Lodge is usually portrayed as a successful and wealthy businessman, rather than a financier or banker, who is frequently involved in international business ventures. He has a keen eye for unusual business opportunities that others overlook. In one story, a rival businessman thought that he had outmaneuvered Mr. Lodge by selling him a garbage dump for $2,000, yet Lodge easily retorted that he had covered the dump with artificial snow and turned it into a ski resort, which made him realize a windfall profit of over $2 million in its initial year of operation.

The stories about his childhood are contradictory as some suggest he was born into old money and is descended from the founders of Riverdale, while others state that he built his fortune from that of his in-laws.
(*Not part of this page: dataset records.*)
(** [done] are the batches whose runs all fulfilled, [cur] the batch in
    progress (none before the first launch). *)
Definition sched_inv (ok : nat -> bool) (bs : list (list nat)) (s : Sched) : Prop :=
  exists done cur,
    bs = done ++ cur ++ sc_batches s /\ (length cur <= 1)%nat /\
    (forall i, i ∈ concat done -> Settle i true ∈ sc_trace s) /\
    (forall i, i ∈ concat cur -> i ∈ sc_running s \/ settled (sc_trace s) i) /\
    sc_running s `sublist_of` concat cur /\
    (forall i, Launch i ∈ sc_trace s -> i ∈ concat (done ++ cur)) /\
    (forall i, Settle i true ∈ sc_trace s -> ok i = true) /\
    (sc_exited s = false -> forall i, Settle i false ∉ sc_trace s) /\
    launch_order bs (sc_trace s).

(** With distinct accounts, an account determines the batches before
    its own. *)
Lemma batch_position (bs pre post pre' post' : list (list nat)) (b b' : list nat) (i : nat) :
  NoDup (concat bs) -> bs = pre ++ b :: post -> bs = pre' ++ b' :: post' ->
  i ∈ b -> i ∈ b' -> pre = pre'.
Proof.
  intros Hnd -> Heq Hi Hi'. revert pre' Heq Hnd.
  induction pre as [|c pre IH]; intros [|c' pre'] Heq Hnd; simpl in Heq, Hnd; [done| | |].
  - injection Heq as <- ->. apply NoDup_app in Hnd as (_ & Hd & _). destruct (Hd i Hi).
    rewrite concat_app. apply elem_of_app. right. simpl. apply elem_of_app. by left.
  - injection Heq as -> <-. apply NoDup_app in Hnd as (_ & Hd & _). destruct (Hd i Hi').
    rewrite concat_app. apply elem_of_app. right. simpl. apply elem_of_app. by left.
  - injection Heq as -> Heq. apply NoDup_app in Hnd as (_ & _ & Hnd).
    f_equal. by apply IH.
Qed.

Lemma launch_order_cons bs e tr :
  (forall i, e <> Launch i) -> launch_order bs tr -> launch_order bs (e :: tr).
Proof.
  intros He Hlo pre b post i j tr1 tr2 Hbs Hi Hj Htr.
  destruct tr2 as [|e' tr2]; cbn in Htr; injection Htr as -> Htr; [by destruct (He i)|].
  eapply Hlo; eauto.
Qed.

Lemma sched_inv_init ok bs : sched_inv ok bs (sched_init bs).
Proof.
  exists (@nil (list nat)), (@nil (list nat)). cbn.
  repeat split; try done; try set_solver; try apply sublist_nil_l.
  intros pre b post i j tr1 tr2 _ _ _ Htr. by destruct tr2.
Qed.

Lemma sched_inv_launch ok bs b bs' tr :
  NoDup (concat bs) -> sched_inv ok bs (mkSched (b :: bs') [] false tr) ->
  sched_inv ok bs (mkSched bs' b false (reverse (Launch <$> b) ++ tr)).
Proof.
  intros Hnd (done & cur & Hbs & Hlen & Hdone & Hcur & Hsub & Hl & Hok & Hnf & Hlo). cbn in *.
  (* the batch in progress has fulfilled entirely *)
  assert (Hall : forall i, i ∈ concat (done ++ cur) -> Settle i true ∈ tr).
  { intros i Hi. rewrite concat_app in Hi. apply elem_of_app in Hi as [Hi|Hi]; [auto|].
    destruct (Hcur i Hi) as [Hr|[f Hs]]; [set_solver|].
    destruct f; [done|]. by destruct (Hnf eq_refl i). }
  assert (Hnew : forall e, e ∈ reverse (Launch <$> b) -> exists i, e = Launch i /\ i ∈ b).
  { intros e He. rewrite elem_of_reverse, list_elem_of_fmap in He.
    destruct He as (i & -> & Hi). by exists i. }
  exists (done ++ cur), [b]. cbn. repeat split.
  - by rewrite Hbs, <- app_assoc.
  - cbn. lia.
  - intros i Hi. apply elem_of_app. right. by apply Hall.
  - intros i Hi. left. by rewrite app_nil_r in Hi.
  - by rewrite app_nil_r.
  - intros i Hi. rewrite concat_app, elem_of_app. cbn. rewrite app_nil_r.
    apply elem_of_app in Hi as [Hi|Hi].
    + destruct (Hnew _ Hi) as (i' & [= <-] & Hi'). by right.
    + left. by apply Hl.
  - intros i Hi. apply elem_of_app in Hi as [Hi|Hi]; [|auto].
    by destruct (Hnew _ Hi) as (? & ? & _).
  - intros _ i Hi. apply elem_of_app in Hi as [Hi|Hi]; [|by apply (Hnf eq_refl i)].
    by destruct (Hnew _ Hi) as (? & ? & _).
  - intros pre b0 post i j tr1 tr2 Hbs' Hi Hj Htr.
    apply app_eq_inv in Htr as [(k & Hk1 & Hk2)|(k & Hk1 & Hk2)].
    + destruct k as [|e k]; cbn in Hk2.
      * subst tr. eapply (Hlo _ _ _ _ _ _ []); [exact Hbs'|exact Hi|exact Hj|done].
      * injection Hk2 as <- ->.
        assert (Hin : Launch i ∈ reverse (Launch <$> b)) by (rewrite Hk1; apply elem_of_app; right; apply list_elem_of_here).
        destruct (Hnew _ Hin) as (i' & [= <-] & Hib).
        assert (Hpre : pre = done ++ cur).
        { eapply (batch_position bs _ post _ bs' b0 b); eauto. by rewrite Hbs, app_assoc. }
        subst pre. apply elem_of_app. right. by apply Hall.
    + eapply Hlo; eauto.
Qed.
Lodge had also served in the U.S. Army at some point in his life.

Although political matters in the Archie comics are rarely mentioned, one storyline hinted that Hiram was a conservative. In the storyline, Archie had been shrunken and was forced to use a paper airplane to fly to the other side of the room. When it was suggested that they lean to the left, Veronica quipped that her dad hated anyone who leaned to the left.
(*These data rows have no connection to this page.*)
(* ===== verification/Main.v ===== *)
(** * The start-up of [main] and the clients it builds

    [main] ([src/main.js] lines 493-557) before its batch loop: it prints
    a banner, reads the private keys, the proxies and the session
    snapshot [localStorage.json], checks the inputs (line 500), picks
    [maxThreads], asks [checkBaseUrl] for the API endpoint, derives each
    account's wallet, sleeps, reads the snapshot again (resetting the
    file to [{}] when that read fails) and sleeps again.  The batch loop
    then builds one [ClientAPI] per account with [accountIndex = i +
    indexInBatch], the proxy of that index and the snapshot.

    The file reads, [loadData], [checkBaseUrl] and the wallet derivation
    are I/O or calls into libraries outside [src/]; their results are
    inputs of the model: [read1] and [read2] are the parsed snapshot of
    the two reads ([None] when [readFile] or [JSON.parse] throws),
    [endpoint] and [message] the answer of [checkBaseUrl].  The wallet
    of each key is [getWalletFromPrivateKey] of [Wallet], over the curve
    primitive [getPublicKey].  The outcome of [main] is a [MainResult]:
    [process.exit(1)], the early [return] without endpoint, or the
    batches to run.  A rejection of [main] reaches the handler of lines
    560-563, which exits with code 1 ([main_entry]). *)

From S2P Require Import Prelude Js Wallet Config ClientState Samples UserAgent Scheduler.

Local Open Scope string_scope.

Inductive MainResult : Type :=
  | MainExit (code : Z)
  | MainNoEndpoint
  | MainRun (itemDatas : list ItemData) (maxThreads : Z) (localStorage : gmap string JVal)
            (endpoint : JVal).

(** [data.map(...).filter((i) => i !== null)] of lines 516-528 from
    position [index]: the item of each key, left to right, whose secret
    key is the wallet's and whose address is [publicKey.toBase58()]; the
    first key [getWalletFromPrivateKey] rejects throws out of the [map].
    The callback never returns [null], so the [filter] keeps every
    item. *)
Fixpoint items_from (getPublicKey : list Z -> list Z) (index : nat) (data : list string)
    : (Exn + list ItemData)%type :=
  match data with
  | [] => inr []
  | val :: data' =>
      match getWalletFromPrivateKey getPublicKey val with
      | inl e => inl e
      | inr wallet =>
          let item := mkItem val (kp_secretKey wallet) (bs58_encode (kp_publicKey wallet))
                        (Z.of_nat index) in
          match items_from getPublicKey (S index) data' with
          | inl e => inl e
          | inr items => inr (item :: items)
          end
      end
  end.

Definition make_items (getPublicKey : list Z -> list Z) (data : list string)
    : (Exn + list ItemData)%type :=
  items_from getPublicKey 0 data.

Definition banner : string :=
  "Tool được phát triển bởi nhóm tele Airdrop Hunter Siêu Tốc (https://t.me/airdrophuntersieutoc)".

Section Main.
Context (cfg : Settings) (data proxies : list string)
  (getPublicKey : list Z -> list Z)
  (read1 read2 : option (gmap string JVal)) (endpoint message : JVal).
(* ===== verification/_CoqProject ===== *)
-Q . S2P
Prelude.v
GoStrings.v
Values.v
Errors.v
TypeNames.v
Convert.v
Base64.v
Schemas.v
Mappers.v
SchemaMappers.v
Merge.v
Query.v
Builder.v
Controller.v
Workers.v
Condition.v
Message.v
Tunnel.v
Dial.v
Manager.v
Gateway.v
Pings.v
Lifecycle.v
Http.v
Urls.v
Parse.v
Access.v
Stores.v
SchemaStore.v
Server.v
Structs.v
Writer.v
Format.v
ProxyStore.v
Broadcast.v
Watch.v
ObjectSet.v
Injectors.v
Throttle.v
Client.v
Reflect.v
Rest.v
ObjectClient.v
Crd.v
Subscribe.v
SchemaMoves.v
Customize.v
Generator.v
Generated.v
TypedClients.v
Connect.v
Startup.v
Despite his old age, he remains physically fit and healthy, which in one story, Lodge attributes his strong physical fitness in having successfully chased Archie away.

== In other media ==
=== Animation ===
- Hiram appears sporadically in Archie's Weird Mysteries (1999–2000), voiced by John Michael Lee. His dislike of Archie is notably toned down, as they don't interact much on-screen. In the episode "Teen Out of Time", it is revealed that Mr. Lodge was the one who gave Pop Tate a bank loan to open his diner.
- Hiram appears briefly in the direct-to-video film, The Archies in JugMan (2002), with Lee reprising his role. Notably, his wife appears in the film too despite not being present in the TV series.

=== Live action ===
- Hiram appears in the 1990 television film, Archie: To Riverdale and Back Again, portrayed by James Noble. He is the main antagonist and anti-hero who wants to evict Pop Tate from his soda shop, under the pretext of expanding Reggie Mantle's gym. Just like in the comic books, he doesn't want Veronica dating Archie, as he finds them incompatible, and seeing his daughter flirt with him only emboldens him to go through with his plans.
- Hiram appears as a major antagonist on the CW series Riverdale, portrayed by Mark Consuelos. The pilot episode establishes that he is in New York City on trial for fraud and embezzlement, leading Hermione and Veronica to move to Riverdale to escape his notoriety. He and Fred Andrews were rivals in school, as Hiram stole Hermione from Fred and later married her. Hermione continues to help Hiram run his business and criminal empire from behind bars. In the second season, Hiram is released and returns to Riverdale, establishing himself as a threatening and powerful presence in the town. Just like the comic books and animated series, he hates Archie and doesn't want him to date Veronica. In the fourth season, he reveals he was born Jaime Luna but changed his name due to the bad reputation of the Luna family. In the fifth season episode "Chapter Eighty-Eight: Citizen Lodge", he tells Reggie Mantle about his father Javier Luna, who moved to Riverdale to work in palladium mines but ended up shining shoes. Hiram got tired of living in poverty and went to work for the gangster Vittorio "Vito" Alto, eventually taking over Vito's business when Vito disappeared.
- Consuelos reprises the role in the episode "Chapter Thirteen: Come Together" from the first season of Katy Keene, a spin-off of Riverdale.